**How to complete this task:**
Retype the complete listing without any change.

▼▼▼

(** X5: against a panel whose resource does not change, with a non-empty
    validator, one fetch leaves that validator under the resource's key,
    and the fetch after it is answered 304: it returns the not-modified
    error and the client as it was. *)
Theorem steady_panel_second_fetch (c : APIClient) (etag body : string) :
  etag <> "" ->
  (let c1 := snd (GetNodeInfo c (steady_panel etag body)) in
   eTag c1 "node" = etag /\
   GetNodeInfo c1 (steady_panel etag body) = ((None, Some NodeNotModified), c1)) /\
  (let c1 := snd (GetUserList c (steady_panel etag body)) in
   eTag c1 "userlist" = etag /\
   GetUserList c1 (steady_panel etag body) = ((None, Some UserNotModified), c1)).
Proof.
  intros He.
  assert (Hne : String.eqb etag "" = false) by (apply String.eqb_neq; exact He).
  assert (Hhit : forall q, qIfNoneMatch q = etag ->
            steady_panel etag body q =
            {| StatusCode := 304; Etag := etag; Body := "";
               TransportErr := None |}).
  { intros q Hq. unfold steady_panel. rewrite Hq, String.eqb_refl. reflexivity. }
  split; cbv zeta.
  - assert (Htok : eTag (snd (GetNodeInfo c (steady_panel etag body))) "node"
                   = etag).
    { rewrite eTag_GetNodeInfo. cbv zeta. unfold steady_panel at 1 2 3.
      cbn [node_request qIfNoneMatch].
      destruct (String.eqb_spec (eTag c "node") etag) as [Heq | Hdiff];
        cbn [StatusCode Etag]; [ exact Heq | ].
      rewrite Hne. reflexivity. }
    split; [ exact Htok | ].
    unfold GetNodeInfo at 1.
    rewrite Hhit by (cbn [qIfNoneMatch]; exact Htok). reflexivity.
  - assert (Htok : eTag (snd (GetUserList c (steady_panel etag body))) "userlist"
                   = etag).
    { rewrite eTag_GetUserList. cbv zeta. unfold steady_panel at 1 2 3 4.
      cbn [userlist_request qIfNoneMatch].
      destruct (String.eqb_spec (eTag c "userlist") etag) as [Heq | Hdiff];
        cbn [StatusCode Etag TransportErr]; [ exact Heq | ].
      rewrite Hne. reflexivity. }
    split; [ exact Htok | ].
    unfold GetUserList at 1.
    rewrite Hhit by (cbn [qIfNoneMatch]; exact Htok). reflexivity.
Qed.

End CacheProperties.

(** ** Further properties of the node mapping and of the fetch results *)

Section MappingProperties.

Context `{Externals}.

▲▲▲

**Answer for the task:**
(** X5: against a panel whose resource does not change, with a non-empty
    validator, one fetch leaves that validator under the resource's key,
    and the fetch after it is answered 304: it returns the not-modified
    error and the client as it was. *)
Theorem steady_panel_second_fetch (c : APIClient) (etag body : string) :
  etag <> "" ->
  (let c1 := snd (GetNodeInfo c (steady_panel etag body)) in
   eTag c1 "node" = etag /\
   GetNodeInfo c1 (steady_panel etag body) = ((None, Some NodeNotModified), c1)) /\
  (let c1 := snd (GetUserList c (steady_panel etag body)) in
   eTag c1 "userlist" = etag /\
   GetUserList c1 (steady_panel etag body) = ((None, Some UserNotModified), c1)).
Proof.
  intros He.
  assert (Hne : String.eqb etag "" = false) by (apply String.eqb_neq; exact He).
  assert (Hhit : forall q, qIfNoneMatch q = etag ->
            steady_panel etag body q =
            {| StatusCode := 304; Etag := etag; Body := "";
               TransportErr := None |}).
  { intros q Hq. unfold steady_panel. rewrite Hq, String.eqb_refl. reflexivity. }
  split; cbv zeta.
  - assert (Htok : eTag (snd (GetNodeInfo c (steady_panel etag body))) "node"
                   = etag).
    { rewrite eTag_GetNodeInfo. cbv zeta. unfold steady_panel at 1 2 3.
      cbn [node_request qIfNoneMatch].
      destruct (String.eqb_spec (eTag c "node") etag) as [Heq | Hdiff];
        cbn [StatusCode Etag]; [ exact Heq | ].
      rewrite Hne. reflexivity. }
    split; [ exact Htok | ].
    unfold GetNodeInfo at 1.
    rewrite Hhit by (cbn [qIfNoneMatch]; exact Htok). reflexivity.
  - assert (Htok : eTag (snd (GetUserList c (steady_panel etag body))) "userlist"
                   = etag).
    { rewrite eTag_GetUserList. cbv zeta. unfold steady_panel at 1 2 3 4.
      cbn [userlist_request qIfNoneMatch].
      destruct (String.eqb_spec (eTag c "userlist") etag) as [Heq | Hdiff];
        cbn [StatusCode Etag TransportErr]; [ exact Heq | ].
      rewrite Hne. reflexivity. }
    split; [ exact Htok | ].
    unfold GetUserList at 1.
    rewrite Hhit by (cbn [qIfNoneMatch]; exact Htok). reflexivity.
Qed.

End CacheProperties.

(** ** Further properties of the node mapping and of the fetch results *)

Section MappingProperties.

Context `{Externals}.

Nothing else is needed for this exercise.